Track and Field Needs More Luxury Watch Sponsors

You could not time it better!

Perfectly overlapping with Nafi Thiam’s record-setting performance came the horological announcement that her sponsor Richard Mille had released their first women’s sports watch, the RM 07-04 Automatic Sport. I do not expect she had to pay the full retail price ($185,000, for those with a couple hundred grand burning a hole in their pocket reading at home) for the watermelon-colored timepiece on her wrist.

You may vaguely recall that Wayde Van Niekerk received a lot of attention for breaking the 400m record at the 2016 Olympics while wearing an equally ugly piece. Given that track generally is a time-focused pursuit, this sort of pairing makes sense.

Many stars such as Noah Lyles, Keely Hodgkinson, Mondo Duplantis, and Yulimar Rojas represent Omega, the official sponsor of the Diamond League. When Femke Bol broke the 400m world record this season, she was donning a $50,000 Aqua Terra.

During the Commonwealth Games, Longines entered the arena on the wrists of Josh Kerr and Peter Bol. And Hublot, which is controversial in some enthusiast circles, supports Usain Bolt, Dina Asher-Smith, and Mujinga Kambundji.

Seiko, the Japanese watch company best known for the creation of the first quartz watch, is in the middle of a ten-year partnership with World Athletics. They do not sponsor Devon Allen.

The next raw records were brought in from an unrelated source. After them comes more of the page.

(** The options object of [search]; an absent property is [None]. *)
Record options : Type := mkOptions {
  max : option nat;
  cacheTTL : option Z;
  cacheSize : option Z;
  userAgent : option string;
  rateLimit : option Z;
  useInstantApi : option bool;
  useCache : option bool
}.

(** The state the module lives in: the world of the fetcher and the
    variable [defaultCache], [None] while it is [null]. *)
Record state : Type := mkState {
  world : Net.world;
  defaultCache : option (Lru.t (list SearchResult))
}.

(** Time passes between two calls. *)
Definition elapse (ms : Z) (st : state) : state :=
  mkState (Net.advance ms (world st)) (defaultCache st).

(** What a call of [search] rejects with: an error made by the sources,
    or the error that the constructor of [LRUCache] throws on the options
    it is given. *)
Inductive failure : Type :=
| Thrown (error : Js.error)
| CacheOptions.

(** The character of the double quote. *)
Definition quote : string := String (ascii_of_N 34) EmptyString.

(** The two properties of [relevantOptions]: [options.max || 10] and
    [options.useInstantApi || false]. *)
Definition relevantOptions (options : options) : nat * bool :=
  (match max options with
   | Some (S n) => S n
   | Some O | None => 10%nat
   end,
   default false (useInstantApi options)).

(** [JSON.stringify(relevantOptions)] *)
Definition stringify (relevant : nat * bool) : string :=
  "{" +:+ quote +:+ "max" +:+ quote +:+ ":" +:+ pretty (fst relevant)
  +:+ "," +:+ quote +:+ "useInstantApi" +:+ quote +:+ ":"
  +:+ (if snd relevant then "true" else "false") +:+ "}".

(** [generateCacheKey(query, options)] *)
Definition generateCacheKey (query : string) (options : options) : string :=
  "search:" +:+ query +:+ ":" +:+ stringify (relevantOptions options).

(** The copy [{...result, cached: true}] of a result. *)
Definition stamp (r : SearchResult) : SearchResult :=
  {| title := title r; url := url r; snippet := snippet r; rank := rank r;
     source := source r; retrievedAt := retrievedAt r; cached := Some true |}.

Definition invalid_query : failure :=
  Thrown (Js.Error "Query must be a non-empty string").

(** Lines 73 to 79: the cache is made by the first call that wants one,
    from the options of that call. *)
Definition initialize (useCache : bool) (cacheSize cacheTTL : Z) (st : state)
    : option state :=
  match defaultCache st with
  | None =>
      if useCache then
        match Cache.createCache (Cache.mkOptions (Some cacheSize) (Some cacheTTL)) with
        | Some cache => Some (mkState (world st) (Some cache))
        | None => None
        end
      else Some st
  | Some _ => Some st
  end.

(** Lines 94 to 104: the page from the fetcher, then the results from
    the parser, which reads the clock once the page is there. *)
Definition fetch_and_parse {U : Url.Parser} {L : Dom.Loader} {C : Dom.Clock}
    (query : string) (max : nat) (userAgent : string) (rateLimit : Z)
    : Net.M (list SearchResult) :=
  await html <-
    Fetcher.searchDuckDuckGoHtml query
      (Fetcher.mkSearchOptions (Some userAgent) (Some rateLimit) None (Some true)) in
  fun w => (inl (parseSearchHtml (Net.now w) (Js.Str html) (Parser.mkOptions (Some max))), w).

(** The [try] block of [search] with its [catch]: on success the results
    are stored under [cacheKey] when the cache is in use and there are
    some; every error is thrown again with the query in front. *)
Definition search_miss {U : Url.Parser} {L : Dom.Loader} {C : Dom.Clock}
    (query cacheKey : string) (max : nat) (userAgent : string) (rateLimit : Z)
    (useCache : bool) (st : state) : (list SearchResult + failure) * state :=
  match fetch_and_parse query max userAgent rateLimit (world st) with
  | (inl results, w') =>
      let cache' :=
        if useCache && (0 <? length results)%nat
        then option_map (Cache.set cacheKey results (Net.now w')) (defaultCache st)
        else defaultCache st in
      (inl results, mkState w' cache')
  | (inr error, w') =>
      (inr (Thrown (Js.Error ("Search failed for query " +:+ quote +:+ query +:+ quote
                              +:+ ": " +:+ Js.message error))),
       mkState w' (defaultCache st))
  end.

(** [search(query, options)]. The cache reads the clock at each of its
    calls, and its clock is taken to run with the one of the fetcher;
    [has] and [get] follow each other at one reading. A [get] that found
    nothing after [has] would make [cachedResults.map] throw. *)
Definition search {U : Url.Parser} {L : Dom.Loader} {C : Dom.Clock}
    (query : Js.value) (options : options) (st : state)
    : (list SearchResult + failure) * state :=
  if negb (Js.truthy query) || negb (Js.is_string query) then (inr invalid_query, st)
  else
    match query with
    | Js.Str q =>
        if (String.length (Js.trim q) =? 0)%nat then (inr invalid_query, st)
        else
          let max := default 10%nat (max options) in
          let cacheTTL := default 300000 (cacheTTL options) in
          let cacheSize := default 100 (cacheSize options) in
          let userAgent := default Fetcher.defaultUserAgent (userAgent options) in
          let rateLimit := default 1000 (rateLimit options) in
          let useCache := default true (useCache options) in
          match initialize useCache cacheSize cacheTTL st with
          | None => (inr CacheOptions, st)
          | Some st1 =>
              let cacheKey := generateCacheKey q options in
              let now := Net.now (world st1) in
              match (if useCache then defaultCache st1 else None) with
              | Some cache =>
                  let '(present, cache1) := Cache.has cacheKey now cache in
                  if present then
                    match Cache.get cacheKey now cache1 with
                    | (Some cachedResults, cache2) =>
                        (inl (map stamp cachedResults), mkState (world st1) (Some cache2))
                    | (None, cache2) =>
                        (inr (Thrown (Js.TypeError
                                "Cannot read properties of undefined (reading 'map')")),
                         mkState (world st1) (Some cache2))
                    end
                  else
                    search_miss q cacheKey max userAgent rateLimit useCache
                      (mkState (world st1) (Some cache1))
              | None =>
                  search_miss q cacheKey max userAgent rateLimit useCache st1
              end
          end
    | _ => (inr invalid_query, st)
    end.

(** [clearCache()] *)
Definition clearCache (st : state) : state :=
  mkState (world st) (option_map Cache.clear (defaultCache st)).

(** [getCacheStats()]; [None] is [null]. *)
Definition getCacheStats (st : state) : option Cache.stats :=
  option_map Cache.getStats (defaultCache st).

End Index.

(* ================================================================== *)
(** * A concrete platform for the examples *)
(* ================================================================== *)

(** The statements below hold for every URL parser, HTML loader and
    clock. To run the functions on concrete inputs this module supplies
    a parser for a fragment of the URL syntax, the documents of a few
    HTML fixtures and the calendar arithmetic of [toISOString]. *)
Module Basic.

Fixpoint all_chars (p : ascii -> bool) (s : string) : bool :=
  match s with
  | EmptyString => true
  | String c s' => p c && all_chars p s'
  end.

(** [s] cut before its first character among [stops]. *)
Fixpoint break_at (stops : string) (s : string) : string * string :=
  match s with
  | EmptyString => (EmptyString, EmptyString)
  | String c s' =>
      if Js.one_of stops c then (EmptyString, s)
      else let '(a, b) := break_at stops s' in (String c a, b)
  end.

Definition host_char (c : ascii) : bool :=
  Js.is_lower c || Js.is_digit c || Js.one_of "-." c.
Definition path_char (c : ascii) : bool := Js.is_alnum c || Js.one_of "-_~./" c.
Definition query_char (c : ascii) : bool := Js.is_alnum c || Js.one_of "-_.~*+%=&/:" c.
Definition fragment_char (c : ascii) : bool := Js.is_alnum c || Js.one_of "-_" c.

Definition starts_with_letter (s : string) : bool :=
  match s with
  | String c _ => Js.is_lower c
  | EmptyString => false
  end.

(** A lower-case domain name whose labels are non-empty, none of them
    punycode, the last one starting with a letter. *)
Definition plain_domain (h : string) : bool :=
  let labels := Js.split_char "." h in
  all_chars host_char h
  && forallb (fun l => negb (String.eqb l "") && negb (String.prefix "xn--" l)) labels
  && starts_with_letter (List.last labels "").

Definition plain_path (p : string) : bool :=
  all_chars path_char p
  && forallb (fun seg => negb (String.eqb seg ".") && negb (String.eqb seg ".."))
       (Js.split_char "/" p).

(** Form decoding of one name or value: [+] is a space and [%XX] an
    ASCII character; anything else with a [%] is outside the fragment. *)
Fixpoint form_decode (s : string) : option string :=
  match s with
  | EmptyString => Some EmptyString
  | String c s' =>
      if Ascii.eqb c "+" then option_map (String " ") (form_decode s')
      else if Ascii.eqb c "%" then
        match s' with
        | String h (String l s'') =>
            match Js.hex_value h, Js.hex_value l with
            | Some hi, Some lo =>
                if (16 * hi + lo <? 128)%N
                then option_map (String (ascii_of_N (16 * hi + lo))) (form_decode s'')
                else None
            | _, _ => None
            end
        | _ => None
        end
      else option_map (String c) (form_decode s')
  end.

Definition parse_pair (piece : string) : option (string * string) :=
  let '(name, rest) := break_at "=" piece in
  match form_decode name, form_decode (Js.substring_from 1 rest) with
  | Some n, Some v => Some (n, v)
  | _, _ => None
  end.

Fixpoint sequence {A : Type} (l : list (option A)) : option (list A) :=
  match l with
  | [] => Some []
  | Some a :: rest => option_map (cons a) (sequence rest)
  | None :: _ => None
  end.

Definition parse_query (q : string) : option (list (string * string)) :=
  sequence (map parse_pair
              (List.filter (fun p => negb (String.eqb p "")) (Js.split_char "&" q))).

Definition parse_after_scheme (protocol rest : string) : option Url.t :=
  let '(host, r1) := break_at "/?#" rest in
  let '(path, r2) := break_at "?#" r1 in
  let '(q, r3) :=
    if String.prefix "?" r2 then
      let '(q, r3) := break_at "#" (Js.substring_from 1 r2) in (Some q, r3)
    else (None, r2) in
  let fragment := Js.substring_from 1 r3 in
  if plain_domain host && plain_path path
     && all_chars query_char (default "" q) && all_chars fragment_char fragment
  then
    match parse_query (default "" q) with
    | Some params =>
        Some {| Url.protocol := protocol; Url.hostname := host; Url.port := "";
                Url.pathname := if String.eqb path "" then "/" else path;
                Url.query := q; Url.searchParams := params; Url.hash := r3 |}
    | None => None
    end
  else None.

(** [new URL(s)] on the strings [http(s)://domain/path?query#fragment]
    that the URL standard leaves as they are (but for the [/] of an empty
    path); every other string is refused, which the platform's parser
    does for a string without a scheme and not in general. *)
Definition parse_url (s : string) : option Url.t :=
  if String.prefix "https://" s then parse_after_scheme "https:" (Js.substring_from 8 s)
  else if String.prefix "http://" s then parse_after_scheme "http:" (Js.substring_from 7 s)
  else None.

#[export] Instance parser : Url.Parser := parse_url.

(** The page of the cache test of [test/integration.test.js], on one
    line and with single quotes around the attribute values. *)
Definition page_one_result : string :=
  "<html><body><div class='result'>"
  +:+ "<a class='result__a' href='https://example.com'>Title</a>"
  +:+ "<a class='result__snippet'>Snippet</a>"
  +:+ "</div></body></html>".

(** A page with one redirect link, as in [test/parser.test.js]. *)
Definition page_redirect : string :=
  "<div class='result'>"
  +:+ "<a class='result__a' href='/l/?uddg=https%3A%2F%2Fexample.com'>Example Title</a>"
  +:+ "</div>".

(** The same link without the class names that the first strategy
    selects. *)
Definition page_generic_redirect : string :=
  "<div class='results'>"
  +:+ "<a href='/l/?uddg=https%3A%2F%2Fexample.com'>Example Title</a>"
  +:+ "</div>".

(** Three blocks with a link only, as in the rank test of
    [test/parser.test.js]. *)
Definition link_only_block : string :=
  "<div class='result'><a class='result__a' href='https://example.com'>Title</a></div>".

Definition page_three_results : string :=
  link_only_block +:+ link_only_block +:+ link_only_block.

(** The redirect of the normalization test of [test/parser.test.js]:
    its target carries a tracking parameter. *)
Definition page_tracking : string :=
  "<div class='result'>"
  +:+ "<a class='result__a' "
  +:+ "href='/l/?uddg=https%3A%2F%2Fexample.com%2Fpage%3Futm_source%3Dtest'>Title</a>"
  +:+ "<a class='result__snippet'>Snippet</a>"
  +:+ "</div>".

There isn’t much in-the-moment-utility for athletes to wear super expensive watches in competition. By comparison, a few hundred dollars for a basic GPS watch grants its wearer the ability to upload a run to Strava to dunk on your friends – that feels more reasonable.

But these partnerships boil down to one thing. When those less familiar with our world ask, ‘so how does professional track & field work?’ my elevator explanation has always been that athletes are moving billboards.

For a premium luxury product like a high-end watch, the association with the best in the world positions the brand as aspirational. Just as we all dream of one day being able to afford a Patek Philippe Perpetual Calendar Chronograph 5270P-001 – or finding one at a garage sale – the performances of Olympic champions are placed on a pedestal.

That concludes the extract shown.